I read the testimonials*…
I am 37 years old and have just been released from the shackles of a lifelong illness for which I had no name until a few years ago.
At 15, I tried to use a tampon; like my best friend, I failed on the first attempt. Unlike my best friend, I continued to fail for another 22 years. At 17, I tried to have sex. Again, I felt “too tight,” like my best friend said she did too. Again, she quickly got past it. I never did. Too embarrassed to admit that I wasn’t entering womanhood like everyone else, I lied, played along during ‘girl talk’, and fabricated an image of myself that even I started to buy into. I got very good at lying to everyone including myself. “Next time,” I figured, “it will work.” I hadn’t met the right guy, wasn’t in the right frame of mind, etc. I drank more and more alcohol, hoping I would go numb enough to be able to have sex. I couldn’t.
The excuses piled up, and I suffered one broken relationship after another. I never told any of the guys what was wrong with me, even after I figured out, on my own, that I had vaginismus. The words were impossible to find, in part because saying it would make it real. I kept hoping the problem would magically disappear, that I was somehow imagining it. I resented my body, hated it for trapping me, betraying me, working against me instead of with me. I hated myself for not having the strength to just get over it, to “relax” as the doctors told me.
The first gynecologists I visited made me feel ridiculous. None of them diagnosed me with vaginismus. One of them laughed at me. I finally found a compassionate physician, but it was I who told him what I had, not the other way around. And even he seemed to think I could get over it by learning to relax. He sent me home with anti-anxiety pills and dilators, and needless to say, this proved useless.
I tried everything: psychotherapy, tapes, relaxation techniques, vaginismus chat groups. It just seemed to get worse, if that was possible. Every time I tried to insert anything, I would experience a severe panic attack, with the sweats, the shakes, and I would almost blackout. I never even got close to succeeding. I discovered the Women’s Therapy Center online but did not believe it would work for me. I read the testimonials and concluded that none of the women who were cured could have suffered from the same thing as me. I resigned myself to the reality of things: that I would always have this problem, that it was incurable, that my case was so severe it could never be “penetrated,” so to speak… I cried one long, last time about this last year. It was the culmination of two decades of crying. The shame, the anger, the embarrassment, the loneliness, the alienation, all seemed to explode inside me.
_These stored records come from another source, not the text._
(** C3. Persist before acknowledge: whatever fails and whenever the process
    dies, at the end of a session every status update it has sent carries one
    position for write, flush and apply, and that position is at most the
    checkpoint that is durable in the spool, or the slot's own position while
    the spool has no checkpoint yet.  The checkpoint never moves back. *)
Theorem acknowledged_is_durable s env w r a o w' r' :
  sp_ok (disk w) → txn w = None → sp_abs (disk w) a →
  runOnce cfg net hooks s env w r = (o, w', r') →
  ∃ a' new, sp_ok (disk w') ∧ sp_abs (disk w') a' ∧ a_checkpoint a <= a_checkpoint a' ∧
    rp_acks r' = rp_acks r ++ new ∧
    Forall (λ k, ∃ l, k = MkStandby l l l ∧ (l <= a_checkpoint a' ∨
      (a_checkpoint a = 0 ∧ slot_position (ss_pg s) = Some l))) new.
Proof.
  intros Hok Ht Habs E.
  pose proof (pwp_elim _ _ _ _ _ _ _ _ (runOnce_pwp s env w r a ltac:(done)) E) as H.
  destruct H as [[(H1 & H2 & _) Ha]|(l & [Hl1 Hl0] & got & a' & _ & Hs & (H1 & H2 & _) & new & Ha & Hf)].
  - exists a, []. rewrite app_nil_r. done.
  - pose proof (spec_persist_all_checkpoint _ _ _ Hs) as Hle.
    exists a', new. do 4 (split; [done|]). eapply Forall_impl; [exact Hf|].
    intros k (l' & -> & Hl'). exists l'. split; [done|].
    destruct (decide (a_checkpoint a = 0)) as [Ez|Ez].
    + destruct Hl' as [->|?]; [right; auto | by left].
    + left. specialize (Hl1 Ez). destruct Hl'; lia.
Qed.
(* ===== verification/DeliveryInterface.v ===== *)
(** * DeliveryInterface: what [delivery.Store] promises to the worker

    The queue seen from outside: for each pair of event and sink a state and
    an attempt count.  [NextDueDelivery] hands out an unfinished pair with
    its count; marking it replaces exactly that pair.  The SQLite store
    discharges the contract. *)

From S2P Require Import Prelude Rows Text Timestamp Sha256 Runtime.
From S2P Require Import Schema SchemaFacts Store Deliveries DeliveryFacts.

(** State and attempts of a delivery. *)
Definition progress : Type := DeliveryState * Z.

(** The delivery the item was read from is unfinished, with the same count. *)
Definition pair_open {D} (lookup : D → Z → Z → option progress) (item : Delivery) (d : D) : Prop :=
  ∃ st, lookup d (EventSequence item) (SinkID item) = Some (st, Attempts item) ∧
    non_terminal st = true.

(** Only the pair of the item differs, which was open and is now [v]. *)
Definition pair_marked {D} (lookup : D → Z → Z → option progress) (item : Delivery) (v : progress)
    (d d' : D) : Prop :=
  pair_open lookup item d ∧
  lookup d' (EventSequence item) (SinkID item) = Some v ∧
  ∀ q s, (q, s) ≠ (EventSequence item, SinkID item) → lookup d' q s = lookup d q s.

(** The outcome of a call that marks a pair. *)
Definition mark_post {D} (ok : D → Prop) (lookup : D → Z → Z → option progress) (item : Delivery)
    (v : progress) (env : Env) (w : World D) (o : outcome unit) (w' : World D) : Prop :=
  ok (disk w') ∧ txn w' = None ∧
  match o with
  | Ok _ => pair_marked lookup item v (disk w) (disk w')
  | Fail e => errors_is e ErrDurability = true ∧
      ((disk w' = disk w ∧ (faulty env ∨ ¬ pair_open lookup item (disk w))) ∨
       (faulty env ∧ pair_marked lookup item v (disk w) (disk w')))
  | Crash => False
  end.

Class DeliveryStore (D : Type) := {
  ds_NextDue : time → M D (option Delivery);
  ds_MarkDelivered : Delivery → Z → Z → time → M D unit;
  ds_MarkFailed : Delivery → Z → bool → time → string → Z → time → M D unit;
  ds_ok : D → Prop;
  ds_lookup : D → Z → Z → option progress;
  ds_NextDue_spec : ∀ t env w, ds_ok (disk w) → txn w = None →
    wp (ds_NextDue t) env w (λ o w', disk w' = disk w ∧ txn w' = None ∧
      match o with
      | Ok (Some item) => 0 <= Attempts item ∧ pair_open ds_lookup item (disk w)
      | Ok None => True
      | Fail _ => faulty env
      | Crash => False
      end);
  ds_MarkDelivered_spec : ∀ item attempt status at_ env w,
    ds_ok (disk w) → txn w = None → 0 <= attempt →
    wp (ds_MarkDelivered item attempt status at_) env w
      (mark_post ds_ok ds_lookup item (delivered, attempt) env w);
  ds_MarkFailed_spec : ∀ item attempt permanent retryAt failure status at_ env w,
    ds_ok (disk w) → txn w = None → 0 <= attempt →
    wp (ds_MarkFailed item attempt permanent retryAt failure status at_) env w
      (mark_post ds_ok ds_lookup item
         ((if permanent then dead_letter else retry_wait), attempt) env w);
}.

(** ** The SQLite store *)

Definition sqlite_lookup (db : DB) (q s : Z) : option progress :=
  (λ d, (d_state d, d_attempts d)) <$> delivery_at db q s.

Definition sqlite_ok (db : DB) : Prop := db_wf db ∧ db_covered db.

Lemma sqlite_mark_spec item (f : delivery_rec → delivery_rec) (v : progress) env (w : World DB) o w' :
  (∀ d, delivery_key (f d) = delivery_key d) → (∀ d, delivery_ok (f d)) →
  (∀ d, (d_state (f d), d_attempts (f d)) = v) → sqlite_ok (disk w) →
  record_post item f env (disk w) o w' → mark_post sqlite_ok sqlite_lookup item v env w o w'.
Proof.
  intros Hk Hok Hv [Hwf Hcov].
  assert (∀ d, still_open item (disk w) d →
    sqlite_ok (updated (EventSequence item) (SinkID item) f (disk w)) ∧
    pair_marked sqlite_lookup item v (disk w)
      (updated (EventSequence item) (SinkID item) f (disk w))) as Hup.
  { intros d Ho. assert (db_wf (updated (EventSequence item) (SinkID item) f (disk w))) as Hwf'
      by (by eapply updated_wf).
    split; [split; [done | by apply covered_update]|]. destruct Ho as (Hat & Hn & Ha).
    unfold pair_marked, pair_open, sqlite_lookup. rewrite Hat. simpl. split; [|split].
    - exists (d_state d). by rewrite Ha.
    - rewrite (delivery_at_updated _ _ _ _ d) by done. rewrite decide_True by done. simpl. by rewrite Hv.
    - intros q s Hne. rewrite (delivery_at_updated _ _ _ _ d) by done. by rewrite decide_False. }
  intros [Ht H]. unfold mark_post. destruct o as [u|e|]; [| |done].
  - destruct H as (d & Ho & ->). destruct (Hup d Ho). auto.
  - destruct H as (He & [[-> Hf]|[(d & Ho & ->) Hf]]).
    + split; [by split|]. do 2 (split; [done|]). left. split; [done|].
      destruct Hf as [Hf|Hno]; [by left|]. right. intros (st & Hl & Hn).
      unfold sqlite_lookup in Hl. destruct (delivery_at _ _ _) as [d|] eqn:E; [|done].
      injection Hl as <- Ha. by apply (Hno d).
    + destruct (Hup d Ho). auto 10.
Qed.

Lemma sqlite_next_spec t env (w : World DB) :
  sqlite_ok (disk w) → txn w = None →
  wp (NextDueDelivery t) env w (λ o w', disk w' = disk w ∧ txn w' = None ∧
    match o with
    | Ok (Some item) => 0 <= Attempts item ∧ pair_open sqlite_lookup item (disk w)
    | Ok None => True
    | Fail _ => faulty env
    | Crash => False
    end).
Proof.
  intros [Hwf _] Ht. apply NextDueDelivery_wp; [done | done |]. intros k. do 2 (split; [done|]).
  destruct (next_due _ _) as [item|] eqn:E; [|done].
  destruct (next_due_Some _ _ _ Hwf E) as (e & s & d & [[(Hd & Hn & _) [_ Ee] (_ & Es & _) _] _] & Hc).
  destruct Hc as (C1 & _ & _ & _ & _ & _ & C2 & _ & _ & C3). unfold pair_open. rewrite C1, C2, C3.
  split; [by apply (wf_deliveries _ Hwf)|].
  exists (d_state d). split; [|done]. unfold sqlite_lookup.
  rewrite (proj2 (delivery_at_Some (disk w) (e_sequence e) (s_id s) d Hwf)); [done|].
  split; [done|]. split; congruence.
Qed.

Lemma sqlite_delivered_spec item attempt status at_ env (w : World DB) :
  sqlite_ok (disk w) → txn w = None → 0 <= attempt →
  wp (MarkDelivered item attempt status at_) env w
    (mark_post sqlite_ok sqlite_lookup item (delivered, attempt) env w).
Proof.
  intros Hok Ht Ha. eapply wp_mono; [by apply MarkDelivered_wp; [apply Hok|..]|].
  intros o w'. apply sqlite_mark_spec; auto with relay.
Qed.

Lemma sqlite_failed_spec item attempt permanent retryAt failure status at_ env (w : World DB) :
  sqlite_ok (disk w) → txn w = None → 0 <= attempt →
  wp (MarkFailed item attempt permanent retryAt failure status at_) env w
    (mark_post sqlite_ok sqlite_lookup item
       ((if permanent then dead_letter else retry_wait), attempt) env w).
Proof.
  intros Hok Ht Ha. eapply wp_mono; [by apply MarkFailed_wp; [apply Hok|..]|].
  intros o w'. apply sqlite_mark_spec; auto with relay.
Qed.

#[global] Instance sqlite_deliveries : DeliveryStore DB := {
  ds_NextDue := NextDueDelivery;
  ds_MarkDelivered := MarkDelivered;
  ds_MarkFailed := MarkFailed;
  ds_ok := sqlite_ok;
  ds_lookup := sqlite_lookup;
  ds_NextDue_spec := sqlite_next_spec;
  ds_MarkDelivered_spec := sqlite_delivered_spec;
  ds_MarkFailed_spec := sqlite_failed_spec;
}.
When I gave up hope is when I finally took the step I needed to take. With nothing left to lose, I reminded myself of the Zen saying, “Leap and the net shall appear.” I leaped, and, amazingly, the net appeared in the form of Dr. Ditza and Dr. Ross.
I enrolled in the 2-week program. The first days were so hard for me. My “demons” kept trying to take over my body and co-opt the process. Drs. Ditza and Ross would not let them. Every time the demons came, they angrily made them leave. I was not strong enough to fight the demons myself yet, because these demons had become a part of who I was. There is comfort in what is familiar, even when the familiar is awful. I was deeply grateful to Ditza and Ross for fighting them for me, frightening as it was.
After just two days, I was strong enough to fend off the demons by myself. I simply could not believe it. By the end of the first week, I no longer saw my fears as demons at all; I saw them as silly little children who think they know best and want to run the show, and who have to be smiled at and be reminded of who is in charge: me! The real, healthy, me!
I made great progress every day and went from being sure I would be their first failure, to being a rapid success. I left the program cured.
You will be amazed at what your body can do, at how quickly it adjusts to a new reality, and at how ready your mind and body are to make this shift. Once you get to “the other side,” you will never regress. Trust yourself, trust your body, and trust Dr. Ditza and Dr. Ross. I did and ended up giving myself the greatest gift I could have received in this lifetime*.